New roots will shoot out and layer over each other so your gonna have a thick thick mat


----------



## 150EH (Dec 6, 2004)

I would like to add to your thread by asking is there any benifit from trimming DHG, does it help it spread faster, etc.


----------



## gagaliya (Aug 19, 2006)

150EH said:


> I would like to add to your thread by asking is there any benifit from trimming DHG, does it help it spread faster, etc.


I can answer that, yes it will make the plant spread faster. But you need to becareful not to trim too much or all at once, the problem with trimming dwarf hairgrass is it gets very messy, and those trimmed leaves will rot and in turn create algae on the carpet (which dhg is already attracted to).

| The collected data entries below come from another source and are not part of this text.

(** * FIFO profit-and-loss of a batch of trading operations

    A shallow embedding of [main.py]: the [Direction] enumeration, the
    [TradeOperation] dataclass and the class [TradingOperations] with its
    constructor, its two private helpers and the [pnl] property.

    Modelling choices.
    - Python's [int] is [Z].
    - [decimal.Decimal] is the type [Qc] of rationals in lowest terms: every
      finite decimal is such a rational, and [+], [-], [*] and [==] on
      [Decimal] are the exact field operations and equality as long as no
      result needs more significant digits than the arithmetic context
      holds.  Rounding to the context precision, the exponent limits and the
      special values (NaN, infinities) are outside the model.
    - [trades_by_underlying] is a [defaultdict]; Python dictionaries iterate
      in the order in which their keys were first inserted, so the dictionary
      is an association list kept in insertion order, with one entry per key.
    - An element of [trades_data] is a keyword dictionary holding exactly the
      four fields of [TradeOperation]; it is represented by the record that
      the constructor call with that dictionary as keyword arguments builds.
    - The class is embedded twice.  The first embedding identifies a
      [TradeOperation] with its four fields and gives pure functions.  The
      second keeps the objects in a store, with the dictionary holding their
      addresses, and is used to state what the methods do to the objects; it
      is shown to compute what the first one computes. *)

From Stdlib Require Import ZArith QArith Qcanon List String Bool Lia Permutation.
Import ListNotations.

Local Open Scope Z_scope.

(** ** Data model *)

Inductive Direction : Type :=
| BUY
| SELL.

Definition Direction_eqb (a b : Direction) : bool :=
  match a, b with
  | BUY, BUY | SELL, SELL => true
  | _, _ => false
  end.

Abbreviation Decimal := Qc (only parsing).

(** [Decimal(n)] for a Python integer [n]; also the conversion that
    [int * Decimal] applies to its left operand.  [Decimal(0)] is written
    [0%Qc]. *)
Definition Decimal_of_int (n : Z) : Decimal := Q2Qc (inject_Z n).

Record TradeOperation : Type := mkTradeOperation {
  direction : Direction;
  quantity : Z;
  price : Decimal;
  underlying : string
}.

(** The [__eq__] that [@dataclass] generates: the tuples of fields are
    compared. *)
Definition TradeOperation_eqb (a b : TradeOperation) : bool :=
  Direction_eqb (direction a) (direction b)
  && (quantity a =? quantity b)
  && Qc_eq_bool (price a) (price b)
  && String.eqb (underlying a) (underlying b).

(** ** The dictionary of trade groups *)

(** A dictionary from names to lists of [V], in insertion order. *)
Definition dict (V : Type) : Type := list (string * list V).

Definition keys {V : Type} (d : dict V) : list string := map fst d.
Definition values {V : Type} (d : dict V) : list (list V) := map snd d.

Fixpoint get {V : Type} (d : dict V) (k : string) : option (list V) :=
  match d with
  | [] => None
  | (k', l) :: d' => if String.eqb k' k then Some l else get d' k
  end.

(** [d[k].append(v)] on a [defaultdict(lambda: list())]: a missing key is
    first bound to the empty list, at the end of the insertion order. *)
Fixpoint setdefault_append {V : Type} (d : dict V) (k : string) (v : V) : dict V :=
  match d with
  | [] => [(k, [] ++ [v])]
  | (k', l) :: d' =>
      if String.eqb k' k then (k', l ++ [v]) :: d'
      else (k', l) :: setdefault_append d' k v
  end.

(** ** class TradingOperations *)

Record TradingOperations : Type := mkTradingOperations {
  trades_by_underlying : dict TradeOperation
}.

Definition init (trades_data : list TradeOperation) : TradingOperations :=
  {| trades_by_underlying :=
       fold_left (fun d trades_operation =>
                    setdefault_append d (underlying trades_operation) trades_operation)
                 trades_data [] |}.

(** The [for] loop of [__price_of_first_n_goods] with its two mutable
    locals: [remaining] is the local [quantity], [result] the accumulator.
    The [else] branch ends in [break], so the rest of the list is not
    visited. *)
Fixpoint price_loop (trades : list TradeOperation) (remaining : Z) (result : Decimal)
  : Decimal :=
  match trades with
  | [] => result
  | t :: rest =>
      if quantity t <=? remaining
      then price_loop rest (remaining - quantity t)
                      (result + Decimal_of_int (quantity t) * price t)%Qc
      else (result + Decimal_of_int remaining * price t)%Qc
  end.

Definition price_of_first_n_goods (n : Z) (trades : list TradeOperation) : Decimal :=
  price_loop trades n 0%Qc.

Definition is_direction (d : Direction) (t : TradeOperation) : bool :=
  Direction_eqb (direction t) d.

(** Python's [sum] over integers: a left fold from [0]. *)
Definition sum_int (l : list Z) : Z := fold_left Z.add l 0.

(** [not l] for a list [l]. *)
Definition is_empty {A : Type} (l : list A) : bool :=
  match l with
  | [] => true
  | _ :: _ => false
  end.

Definition underlying_pnl (trades : list TradeOperation) : Decimal :=
  let buy_trades := filter (is_direction BUY) trades in
  let sell_trades := filter (is_direction SELL) trades in
  if is_empty buy_trades || is_empty sell_trades then 0%Qc
  else
    let buy_quantity := sum_int (map quantity buy_trades) in
    let sell_quantity := sum_int (map quantity sell_trades) in
    let matched := Z.min buy_quantity sell_quantity in
    let total_buy_prices := price_of_first_n_goods matched buy_trades in
    let total_sell_prices := price_of_first_n_goods matched sell_trades in
    (total_sell_prices - total_buy_prices)%Qc.

Definition pnl (self : TradingOperations) : Decimal :=
  fold_left (fun result trades => (result + underlying_pnl trades)%Qc)
            (values (trades_by_underlying self)) 0%Qc.

(** ** Reference definitions *)

(** Sum of a list of decimals. *)
Definition sum_Decimal (l : list Decimal) : Decimal :=
  fold_right Qcplus 0%Qc l.



Definition total_quantity (trades : list TradeOperation) : Z :=
  sum_int (map quantity trades).


(** The two sides of a trade group, each in the order of the group, and the
    volume that can be matched between them. *)
Definition buy_trades (trades : list TradeOperation) : list TradeOperation :=
  filter (is_direction BUY) trades.

Definition sell_trades (trades : list TradeOperation) : list TradeOperation :=
  filter (is_direction SELL) trades.
Definition tools_catalog : pyval :=
  PList
    [PDict
       [("name", PStr "sheets.read_range");
        ("description", PStr "Read values from a Google Sheet range");
        ("inputSchema",
         PDict
           [("type", PStr "object");
            ("properties",
             PDict [("spreadsheet_id", string_type); ("range", string_type)]);
            ("required", PList [PStr "spreadsheet_id"; PStr "range"])])];
     PDict
       [("name", PStr "sheets.write_range");
        ("description", PStr "Write values to a Google Sheet range");
        ("inputSchema",
         PDict
           [("type", PStr "object");
            ("properties",
             PDict
               [("spreadsheet_id", string_type);
                ("range", string_type);
                ("values",
                 PDict
                   [("type", PStr "array");
                    ("items",
                     PDict [("type", PStr "array"); ("items", string_type)])])]);
            ("required",
             PList [PStr "spreadsheet_id"; PStr "range"; PStr "values"])])];
     PDict
       [("name", PStr "sheets.append_row");
        ("description", PStr "Append a new row to a Google Sheet");
        ("inputSchema",
         PDict
           [("type", PStr "object");
            ("properties",
             PDict
               [("spreadsheet_id", string_type);
                ("range", string_type);
                ("values",
                 PDict [("type", PStr "array"); ("items", string_type)])]);
            ("required",
             PList [PStr "spreadsheet_id"; PStr "range"; PStr "values"])])]].

Definition result_envelope (id_ result : pyval) : pyval :=
  PDict [("jsonrpc", PStr "2.0"); ("id", id_); ("result", result)].

Definition text_content (text : string) : pyval :=
  PDict [("content", PList [PDict [("type", PStr "text"); ("text", PStr text)]])].

(** The content of the catch-all. *)
Definition not_found_content (id_ : pyval) : pyval :=
  PDict
    [("jsonrpc", PStr "2.0");
     ("id", id_);
     ("error",
      PDict [("code", PInt (-32601)); ("message", PStr "Method not found")])].
(** C9.  For every store and every id, DELETE answers 204 with an empty
    body, whether a record of that id exists or not; afterwards no record
    of that id exists, a second DELETE of the same id answers the same
    and changes nothing, and a DELETE of an id that does not exist leaves
    the store as it is. *)
Theorem delete_products_idempotent (st : Store) (product_id : Z) :
  let first := delete_products st product_id in
  let second := delete_products (snd first) product_id in
  respond (fst first) = no_content
  /\ respond (fst second) = no_content
  /\ find (snd first) product_id = None
  /\ snd second = snd first
  /\ (find st product_id = None -> snd first = st).
Proof.
  cbv zeta. unfold delete_products. simpl.
  assert (Hgone : find match find st product_id with
                        | Some product => delete product st
                        | None => st
                        end product_id = None).
  { destruct (find st product_id) as [p|] eqn:Hf; [|exact Hf].
    now apply find_delete. }
  rewrite Hgone. repeat split; try reflexivity; try assumption.
  now intros ->.
Qed.

(** C10.  On PUT the media type is checked before the record is looked
    up: whenever the Content-Type header is missing or is not exactly
    application/json, the answer is 415, whatever the store holds and
    whether or not a record of the id exists, and the store is left as
    it is. *)
Theorem update_products_checks_content_type_first
  (st : Store) (request : Request) (product_id : Z) :
  headers request !! "Content-Type"%string <> Some "application/json"%string ->
  update_products st request product_id
  = (abort HTTP_415_UNSUPPORTED_MEDIA_TYPE
       "Content-Type must be application/json", st)
  /\ status (respond (fst (update_products st request product_id)))
     = HTTP_415_UNSUPPORTED_MEDIA_TYPE.
Proof.
  intros H.
  assert (Hc : check_content_type request "application/json"
               = abort HTTP_415_UNSUPPORTED_MEDIA_TYPE
                   "Content-Type must be application/json").
  { unfold check_content_type.
    destruct (headers request !! "Content-Type"%string) as [v|]; [|reflexivity].
    destruct (String.eqb_spec v "application/json"); [congruence|reflexivity]. }
  unfold update_products. rewrite Hc. split; reflexivity.
Qed.

Lemma find_replace_same (i : Z) (self : Product) (l : list Product) :
  has_id i self = true ->
  List.find (has_id i) (List.map (replace_row i self) l)
  = option_map (fun _ => self) (List.find (has_id i) l).
Proof.
  intros Hs. unfold replace_row.
  induction l as [|x l IH]; simpl; [reflexivity|].
  destruct (has_id i x) eqn:Hx; [now rewrite Hs|]. now rewrite Hx.
Qed.

Lemma has_id_other (i j : Z) (p : Product) :
  i <> j -> has_id i p = true -> has_id j p = false.
Proof.
  unfold has_id. destruct (id p) as [k|]; [|discriminate].
  intros Hne Hi. apply Z.eqb_eq in Hi. subst k. now apply Z.eqb_neq.
Qed.

Lemma find_replace_other (i j : Z) (self : Product) (l : list Product) :
  i <> j -> has_id i self = true ->
  List.find (has_id j) (List.map (replace_row i self) l)
  = List.find (has_id j) l.
Proof.
  intros Hne Hs. unfold replace_row.
  induction l as [|x l IH]; simpl; [reflexivity|].
  destruct (has_id i x) eqn:Hx.
  - now rewrite (has_id_other i j self Hne Hs), (has_id_other i j x Hne Hx).
  - destruct (has_id j x); [reflexivity | exact IH].
Qed.

(** C8.  [update] on a record without an id fails with a validation
    error and leaves the store as it was.  With an id, it succeeds, no
    row is added or removed, the row of that id (if there is one) becomes
    the record with its current field values, and the rows of the other
    ids are as before. *)
Theorem update_needs_identity (self : Product) (st : Store) :
  match id self with
  | None =>
      exists msg, update self st = (Raise (DataValidationError msg), st)
  | Some i =>
      fst (update self st) = Return tt
      /\ length (rows (snd (update self st))) = length (rows st)
      /\ next_id (snd (update self st)) = next_id st
      /\ (forall old, find st i = Some old ->
                      find (snd (update self st)) i = Some self)
      /\ (forall j, j <> i -> find (snd (update self st)) j = find st j)
  end.
Proof.
  unfold update. destruct (id self) as [i|] eqn:Hid; [|eauto].
  assert (Hs : has_id i self = true)
    by (unfold has_id; rewrite Hid; apply Z.eqb_refl).
  simpl. repeat split.
  - apply length_map.
  - intros old Hold. unfold find in *. simpl.
    now rewrite (find_replace_same i self _ Hs), Hold.
  - intros j Hj. unfold find. simpl.
    apply find_replace_other; [congruence | exact Hs].
Qed.

(** ** Deserializing *)

(** C6.  When a mapping lacks exactly one of the five required fields,
    [deserialize] fails with a validation error whose message names that
    field; no record is returned. *)
Theorem deserialize_names_missing_field
  (self : Product) (d : gmap string pyval) (f : string) :
  In f required_fields -> d !! f = None ->
  (forall g, In g required_fields -> g <> f -> is_Some (d !! g)) ->
  deserialize self (Dict d)
  = Raise (DataValidationError ("Invalid product: missing " +:+ f)).
Proof.
  intros Hf Hmiss Hothers.
  assert (Hget : forall g, In g required_fields -> g <> f ->
                           exists v, required d g = Return v).
  { intros g Hg Hne. destruct (Hothers g Hg Hne) as [v Hv].
    exists v. unfold required. now rewrite Hv. }
  assert (Hno : required d f
                = Raise (DataValidationError
                           ("Invalid product: missing " +:+ f))).
  { unfold required. now rewrite Hmiss. }
  unfold deserialize, mbind, result_bind.
  simpl in Hf.
  destruct Hf as [<-|[<-|[<-|[<-|[<-|[]]]]]];
    repeat match goal with
      | |- context [required d ?g] =>
          first [ rewrite Hno; reflexivity
                | let v := fresh "v" in
                  let Hv := fresh "Hv" in
                  destruct (Hget g) as [v Hv];
                  [simpl; tauto | discriminate | rewrite Hv; cbn [bind]] ]
      end.
Qed.

Lemma required_Raise (d : gmap string pyval) (k : string) (e : exn) :
  required d k = Raise e -> exists msg, e = DataValidationError msg.
Proof.
  unfold required. destruct (d !! k); [discriminate|]. intros [= <-]. eauto.
Qed.

Lemma available_field_not_boolean (v : pyval) :
  is_boolean v = false ->
  available_field v
  = Raise (DataValidationError "Invalid type for boolean [available]").
Proof. destruct v; simpl; [reflexivity | discriminate | reflexivity..]. Qed.

(** C7.  When [available] is present in the mapping and is no boolean,
    [deserialize] fails with a validation error (the one about the type
    of [available] when the five fields are all present), and a POST
    that carries the mapping as its JSON body is answered with 400 and
    creates nothing. *)
Theorem deserialize_rejects_non_boolean_available
  (self : Product) (d : gmap string pyval) (v : pyval) :
  d !! "available"%string = Some v -> is_boolean v = false ->
  (exists msg, deserialize self (Dict d) = Raise (DataValidationError msg))
  /\ ((forall g, In g required_fields -> is_Some (d !! g)) ->
      deserialize self (Dict d)
      = Raise (DataValidationError "Invalid type for boolean [available]"))
  /\ (forall st request,
         headers request !! "Content-Type"%string
         = Some "application/json"%string ->
         get_json request = Return (Dict d) ->
         snd (create_products st request) = st
         /\ status (respond (fst (create_products st request)))
            = HTTP_400_BAD_REQUEST).
Proof.
  intros Hv Hb.
  assert (Hfail : exists msg,
             deserialize Product_new (Dict d) = Raise (DataValidationError msg)
             /\ deserialize self (Dict d) = Raise (DataValidationError msg)).
  { unfold deserialize, mbind, result_bind.
    repeat match goal with
      | |- context [required d ?k] =>
          let H := fresh "H" in
          destruct (required d k) as [?|?] eqn:H; cbn [bind];
          [| destruct (required_Raise _ _ _ H) as [msg ->]; eauto ]
      end.
    unfold required in *. rewrite Hv in *.
    match goal with H : Return v = Return _ |- _ => injection H as <- end.
    rewrite (available_field_not_boolean _ Hb). cbn [bind]. eauto. }
  destruct Hfail as (msg & Hnew & Hself).
  split; [eauto|]. split.
  - intros Hall. unfold deserialize, mbind, result_bind, required.
    destruct (Hall "name"%string) as [? ->]; [simpl; tauto|].
    destruct (Hall "description"%string) as [? ->]; [simpl; tauto|].
    destruct (Hall "price"%string) as [? ->]; [simpl; tauto|].
    destruct (Hall "category"%string) as [? ->]; [simpl; tauto|].
    rewrite Hv. cbn [bind]. now rewrite (available_field_not_boolean _ Hb).
  - intros st request Hct Hjson. unfold create_products, check_content_type.
    rewrite Hct, Hjson. cbn [String.eqb Ascii.eqb Bool.eqb].
    unfold mbind, result_bind. cbn [bind]. rewrite Hnew. split; reflexivity.
Qed.

(** ** Round trip *)

Lemma deserialize_keeps_id (self p : Product) (x : pyobj) :
  deserialize self x = Return p -> id p = id self.
Proof.
  unfold deserialize, mbind, result_bind. destruct x as [|d|]; try discriminate.
  repeat match goal with
    | |- context [bind ?m _] => destruct m; cbn [bind]; [|discriminate]
    end.
  now intros [= <-].
Qed.




Lemma serialize_set_id (i : option Z) (p : Product) (k : string) :
  In k required_fields -> serialize (set_id i p) !! k = serialize p !! k.
Proof.
  simpl. intros [<-|[<-|[<-|[<-|[<-|[]]]]]]; reflexivity.
Qed.







(** * Further properties of the handlers *)

(** ** The media type check *)

Lemma check_content_type_other (request : Request) (ct : string) :
  headers request !! "Content-Type"%string <> Some ct ->
  check_content_type request ct
  = abort HTTP_415_UNSUPPORTED_MEDIA_TYPE ("Content-Type must be " +:+ ct).
Proof.
  intros H. unfold check_content_type.
  destruct (headers request !! "Content-Type"%string) as [v|]; [|reflexivity].
  destruct (String.eqb_spec v ct); [congruence | reflexivity].
Qed.

Lemma check_content_type_same (request : Request) (ct : string) :
  headers request !! "Content-Type"%string = Some ct ->
  check_content_type request ct = Return tt.
Proof.
  intros H. unfold check_content_type. now rewrite H, String.eqb_refl.
Qed.

(** X1.  [check_content_type] returns exactly when the request has a
    Content-Type header equal, character for character, to the expected
    media type; in every other case (no header, another type, the same
    type with a parameter or in another case) it aborts with 415 and the
    message "Content-Type must be <type>". *)
Theorem check_content_type_exact (request : Request) (ct : string) :
  (check_content_type request ct = Return tt
   <-> headers request !! "Content-Type"%string = Some ct)
  /\ (headers request !! "Content-Type"%string <> Some ct ->
      check_content_type request ct
      = abort HTTP_415_UNSUPPORTED_MEDIA_TYPE
          ("Content-Type must be " +:+ ct)).
Proof.
  split; [split|].
  - intros H.
    destruct (decide (headers request !! "Content-Type"%string = Some ct))
      as [Heq|Hne]; [exact Heq|].
    rewrite (check_content_type_other _ _ Hne) in H. discriminate.
  - apply check_content_type_same.
  - apply check_content_type_other.
Qed.

(** ** Creating *)

(** X2.  On POST the media type is checked before the body is read: when
    the Content-Type header is missing or is not exactly
    application/json, the answer is 415 and nothing is created, whatever
    the body is and even when it cannot be parsed. *)
Theorem create_products_checks_content_type_first
  (st : Store) (request : Request) :
  headers request !! "Content-Type"%string <> Some "application/json"%string ->
  create_products st request
  = (abort HTTP_415_UNSUPPORTED_MEDIA_TYPE
       "Content-Type must be application/json", st).
Proof.
  intros H. unfold create_products.
  now rewrite (check_content_type_other _ _ H).
Qed.

(** ** Identities in the store *)

Lemma has_id_true (i : Z) (p : Product) :
  has_id i p = true <-> id p = Some i.
Proof.
  unfold has_id. destruct (id p) as [j|]; split; try discriminate.
  - intros H. apply Z.eqb_eq in H. now subst.
  - intros [= ->]. apply Z.eqb_refl.
Qed.

Lemma id_replace_row (i : Z) (self p : Product) :
  id self = Some i -> id (replace_row i self p) = id p.
Proof.
  intros Hs. unfold replace_row. destruct (has_id i p) eqn:Hp; [|reflexivity].
  apply has_id_true in Hp. congruence.
Qed.

Lemma find_fresh (st : Store) (i : Z) :
  store_ok st -> next_id st <= i -> find st i = None.
Proof.
  intros (_ & Hrows & _) Hi. unfold find.
  induction Hrows as [|p l (j & Hj & Hlt) _ IH]; simpl; [reflexivity|].
  unfold has_id at 1. rewrite Hj.
  destruct (Z.eqb_spec i j); [lia | exact IH].
Qed.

Also from my experience many times the trimmed leaves turn yellow too. 

What i usually do is take a large fishing net and put it on top of the grass i am trimming and try to catche all the leaves that float away.

Anyway from the responses it seems to be perfectly fine without trimming dhg. I am redoing the tank now, going to try not to trim it and see what happens in a year


----------



## IWANNAGOFAST (Jan 14, 2008)

I'm wondering about this myself. I've had my mini M going for about 5 months now w/ belem hairgrass. It has filled in every last square inch of my tank. what now?


----------



## gagaliya (Aug 19, 2006)

IWANNAGOFAST said:


> what now?


sit back and enjoy your masterpiece?


----------



## Yoemen66 (Apr 28, 2011)

I have decided through trial and error, that it is best to let it grow fairly tall. When I keep it short, it has an issue with algae build up, when I let it get 4" tall or so, it has no such issue.


----------



## PUMPKINHEAD (Nov 5, 2010)

Here's my parvula patch,untrimmed for 4ish months already









I started to see rotting,yellowing and dying in the lower ares of the grass and thought it was from it shadowing itself from the light. But on a hunch I started dosing more iron and the grass came back greener then ever. So from my experience its fine grown long but might need some iron dosing.


----------



## gagaliya (Aug 19, 2006)

thanks! that's very helpful. I am using the tropica plant nutrient+, from my understanding it has a very good iron agent.


----------



## Sharkfood (May 2, 2010)

If you don't trim it, it throws out longer and longer leaves to avoid shading itself out. Eventually you have 6+ inch tall DHG. It may start throwing runners up into the water column also.


----------



## gagaliya (Aug 19, 2006)

Sharkfood said:


> If you don't trim it, it throws out longer and longer leaves to avoid shading itself out. Eventually you have 6+ inch tall DHG. It may start throwing runners up into the water column also.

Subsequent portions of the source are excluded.